INPUT FOR THIS TASK —
● ● ●
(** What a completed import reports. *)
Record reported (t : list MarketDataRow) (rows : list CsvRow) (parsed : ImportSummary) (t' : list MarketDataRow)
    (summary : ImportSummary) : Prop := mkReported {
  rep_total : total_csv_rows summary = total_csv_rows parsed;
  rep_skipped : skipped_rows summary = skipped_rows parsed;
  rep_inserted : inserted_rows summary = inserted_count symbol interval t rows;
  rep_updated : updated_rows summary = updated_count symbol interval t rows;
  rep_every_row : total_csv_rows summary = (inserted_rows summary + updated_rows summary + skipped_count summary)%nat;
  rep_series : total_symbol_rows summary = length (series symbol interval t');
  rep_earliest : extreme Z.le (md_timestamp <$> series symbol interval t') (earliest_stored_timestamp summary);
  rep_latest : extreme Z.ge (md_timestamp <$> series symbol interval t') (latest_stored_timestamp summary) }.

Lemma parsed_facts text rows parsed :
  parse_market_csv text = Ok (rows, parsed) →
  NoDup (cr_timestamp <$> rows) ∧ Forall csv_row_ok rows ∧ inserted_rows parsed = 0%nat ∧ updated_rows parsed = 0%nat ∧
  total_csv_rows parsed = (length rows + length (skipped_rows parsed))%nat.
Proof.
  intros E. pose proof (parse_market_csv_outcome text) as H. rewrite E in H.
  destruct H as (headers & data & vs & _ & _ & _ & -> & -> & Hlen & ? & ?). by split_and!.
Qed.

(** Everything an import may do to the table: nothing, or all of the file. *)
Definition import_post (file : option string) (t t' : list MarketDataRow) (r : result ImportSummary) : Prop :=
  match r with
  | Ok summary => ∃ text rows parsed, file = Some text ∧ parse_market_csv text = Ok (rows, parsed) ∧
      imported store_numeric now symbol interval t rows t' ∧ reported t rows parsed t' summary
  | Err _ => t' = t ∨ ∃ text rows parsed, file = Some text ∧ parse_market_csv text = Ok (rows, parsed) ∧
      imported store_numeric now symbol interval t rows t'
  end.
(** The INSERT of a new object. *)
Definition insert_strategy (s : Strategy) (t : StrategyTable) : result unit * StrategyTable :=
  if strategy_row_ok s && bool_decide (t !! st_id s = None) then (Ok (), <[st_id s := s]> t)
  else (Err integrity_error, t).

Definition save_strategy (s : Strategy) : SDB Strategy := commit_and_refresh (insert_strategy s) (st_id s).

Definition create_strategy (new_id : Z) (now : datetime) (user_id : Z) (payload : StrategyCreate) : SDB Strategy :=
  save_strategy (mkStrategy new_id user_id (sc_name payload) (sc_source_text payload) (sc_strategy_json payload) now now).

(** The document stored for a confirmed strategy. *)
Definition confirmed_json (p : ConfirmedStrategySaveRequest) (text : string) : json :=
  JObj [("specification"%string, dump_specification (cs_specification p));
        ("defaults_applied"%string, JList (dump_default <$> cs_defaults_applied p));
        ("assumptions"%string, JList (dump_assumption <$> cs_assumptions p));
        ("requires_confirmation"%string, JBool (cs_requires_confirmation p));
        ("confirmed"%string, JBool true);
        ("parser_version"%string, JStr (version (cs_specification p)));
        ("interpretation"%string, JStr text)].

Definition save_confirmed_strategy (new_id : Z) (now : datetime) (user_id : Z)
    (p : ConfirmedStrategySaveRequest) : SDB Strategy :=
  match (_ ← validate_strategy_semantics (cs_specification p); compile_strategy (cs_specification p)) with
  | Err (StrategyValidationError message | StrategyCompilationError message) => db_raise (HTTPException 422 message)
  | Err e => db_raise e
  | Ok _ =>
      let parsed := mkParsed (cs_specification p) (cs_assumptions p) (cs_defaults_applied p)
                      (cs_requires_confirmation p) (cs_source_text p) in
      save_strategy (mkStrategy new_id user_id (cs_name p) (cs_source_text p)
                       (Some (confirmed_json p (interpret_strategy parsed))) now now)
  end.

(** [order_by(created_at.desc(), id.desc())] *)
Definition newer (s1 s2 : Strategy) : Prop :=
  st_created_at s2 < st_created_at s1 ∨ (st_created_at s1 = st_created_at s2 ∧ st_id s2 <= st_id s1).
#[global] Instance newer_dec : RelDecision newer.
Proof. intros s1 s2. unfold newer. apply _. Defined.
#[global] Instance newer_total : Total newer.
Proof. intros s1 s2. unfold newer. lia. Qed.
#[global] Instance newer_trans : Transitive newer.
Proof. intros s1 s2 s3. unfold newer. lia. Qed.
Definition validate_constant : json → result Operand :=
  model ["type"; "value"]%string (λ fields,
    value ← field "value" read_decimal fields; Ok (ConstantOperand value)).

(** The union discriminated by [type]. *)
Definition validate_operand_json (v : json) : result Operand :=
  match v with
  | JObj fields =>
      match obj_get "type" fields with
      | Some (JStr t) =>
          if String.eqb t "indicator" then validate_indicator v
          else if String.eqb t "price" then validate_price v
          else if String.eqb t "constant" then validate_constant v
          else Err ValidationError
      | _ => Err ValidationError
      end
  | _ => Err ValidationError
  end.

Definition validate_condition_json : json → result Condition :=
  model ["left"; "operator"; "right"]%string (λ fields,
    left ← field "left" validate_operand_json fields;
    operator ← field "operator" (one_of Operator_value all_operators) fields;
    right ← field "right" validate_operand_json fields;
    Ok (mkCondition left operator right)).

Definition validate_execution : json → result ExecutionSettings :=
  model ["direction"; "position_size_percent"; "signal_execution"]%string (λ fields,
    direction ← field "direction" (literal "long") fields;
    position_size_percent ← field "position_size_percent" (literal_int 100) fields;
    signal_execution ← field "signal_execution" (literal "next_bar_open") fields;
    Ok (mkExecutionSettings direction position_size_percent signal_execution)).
● ● ●
REQUIRED WORK — Each record must be repeated exactly as it is.

OUTPUT BELOW —
(** What a completed import reports. *)
Record reported (t : list MarketDataRow) (rows : list CsvRow) (parsed : ImportSummary) (t' : list MarketDataRow)
    (summary : ImportSummary) : Prop := mkReported {
  rep_total : total_csv_rows summary = total_csv_rows parsed;
  rep_skipped : skipped_rows summary = skipped_rows parsed;
  rep_inserted : inserted_rows summary = inserted_count symbol interval t rows;
  rep_updated : updated_rows summary = updated_count symbol interval t rows;
  rep_every_row : total_csv_rows summary = (inserted_rows summary + updated_rows summary + skipped_count summary)%nat;
  rep_series : total_symbol_rows summary = length (series symbol interval t');
  rep_earliest : extreme Z.le (md_timestamp <$> series symbol interval t') (earliest_stored_timestamp summary);
  rep_latest : extreme Z.ge (md_timestamp <$> series symbol interval t') (latest_stored_timestamp summary) }.

Lemma parsed_facts text rows parsed :
  parse_market_csv text = Ok (rows, parsed) →
  NoDup (cr_timestamp <$> rows) ∧ Forall csv_row_ok rows ∧ inserted_rows parsed = 0%nat ∧ updated_rows parsed = 0%nat ∧
  total_csv_rows parsed = (length rows + length (skipped_rows parsed))%nat.
Proof.
  intros E. pose proof (parse_market_csv_outcome text) as H. rewrite E in H.
  destruct H as (headers & data & vs & _ & _ & _ & -> & -> & Hlen & ? & ?). by split_and!.
Qed.

(** Everything an import may do to the table: nothing, or all of the file. *)
Definition import_post (file : option string) (t t' : list MarketDataRow) (r : result ImportSummary) : Prop :=
  match r with
  | Ok summary => ∃ text rows parsed, file = Some text ∧ parse_market_csv text = Ok (rows, parsed) ∧
      imported store_numeric now symbol interval t rows t' ∧ reported t rows parsed t' summary
  | Err _ => t' = t ∨ ∃ text rows parsed, file = Some text ∧ parse_market_csv text = Ok (rows, parsed) ∧
      imported store_numeric now symbol interval t rows t'
  end.
(** The INSERT of a new object. *)
Definition insert_strategy (s : Strategy) (t : StrategyTable) : result unit * StrategyTable :=
  if strategy_row_ok s && bool_decide (t !! st_id s = None) then (Ok (), <[st_id s := s]> t)
  else (Err integrity_error, t).

Definition save_strategy (s : Strategy) : SDB Strategy := commit_and_refresh (insert_strategy s) (st_id s).

Definition create_strategy (new_id : Z) (now : datetime) (user_id : Z) (payload : StrategyCreate) : SDB Strategy :=
  save_strategy (mkStrategy new_id user_id (sc_name payload) (sc_source_text payload) (sc_strategy_json payload) now now).

(** The document stored for a confirmed strategy. *)
Definition confirmed_json (p : ConfirmedStrategySaveRequest) (text : string) : json :=
  JObj [("specification"%string, dump_specification (cs_specification p));
        ("defaults_applied"%string, JList (dump_default <$> cs_defaults_applied p));
        ("assumptions"%string, JList (dump_assumption <$> cs_assumptions p));
        ("requires_confirmation"%string, JBool (cs_requires_confirmation p));
        ("confirmed"%string, JBool true);
        ("parser_version"%string, JStr (version (cs_specification p)));
        ("interpretation"%string, JStr text)].

Definition save_confirmed_strategy (new_id : Z) (now : datetime) (user_id : Z)
    (p : ConfirmedStrategySaveRequest) : SDB Strategy :=
  match (_ ← validate_strategy_semantics (cs_specification p); compile_strategy (cs_specification p)) with
  | Err (StrategyValidationError message | StrategyCompilationError message) => db_raise (HTTPException 422 message)
  | Err e => db_raise e
  | Ok _ =>
      let parsed := mkParsed (cs_specification p) (cs_assumptions p) (cs_defaults_applied p)
                      (cs_requires_confirmation p) (cs_source_text p) in
      save_strategy (mkStrategy new_id user_id (cs_name p) (cs_source_text p)
                       (Some (confirmed_json p (interpret_strategy parsed))) now now)
  end.

(** [order_by(created_at.desc(), id.desc())] *)
Definition newer (s1 s2 : Strategy) : Prop :=
  st_created_at s2 < st_created_at s1 ∨ (st_created_at s1 = st_created_at s2 ∧ st_id s2 <= st_id s1).
#[global] Instance newer_dec : RelDecision newer.
Proof. intros s1 s2. unfold newer. apply _. Defined.
#[global] Instance newer_total : Total newer.
Proof. intros s1 s2. unfold newer. lia. Qed.
#[global] Instance newer_trans : Transitive newer.
Proof. intros s1 s2 s3. unfold newer. lia. Qed.
Definition validate_constant : json → result Operand :=
  model ["type"; "value"]%string (λ fields,
    value ← field "value" read_decimal fields; Ok (ConstantOperand value)).

(** The union discriminated by [type]. *)
Definition validate_operand_json (v : json) : result Operand :=
  match v with
  | JObj fields =>
      match obj_get "type" fields with
      | Some (JStr t) =>
          if String.eqb t "indicator" then validate_indicator v
          else if String.eqb t "price" then validate_price v
          else if String.eqb t "constant" then validate_constant v
          else Err ValidationError
      | _ => Err ValidationError
      end
  | _ => Err ValidationError
  end.

Definition validate_condition_json : json → result Condition :=
  model ["left"; "operator"; "right"]%string (λ fields,
    left ← field "left" validate_operand_json fields;
    operator ← field "operator" (one_of Operator_value all_operators) fields;
    right ← field "right" validate_operand_json fields;
    Ok (mkCondition left operator right)).

Definition validate_execution : json → result ExecutionSettings :=
  model ["direction"; "position_size_percent"; "signal_execution"]%string (λ fields,
    direction ← field "direction" (literal "long") fields;
    position_size_percent ← field "position_size_percent" (literal_int 100) fields;
    signal_execution ← field "signal_execution" (literal "next_bar_open") fields;
    Ok (mkExecutionSettings direction position_size_percent signal_execution)).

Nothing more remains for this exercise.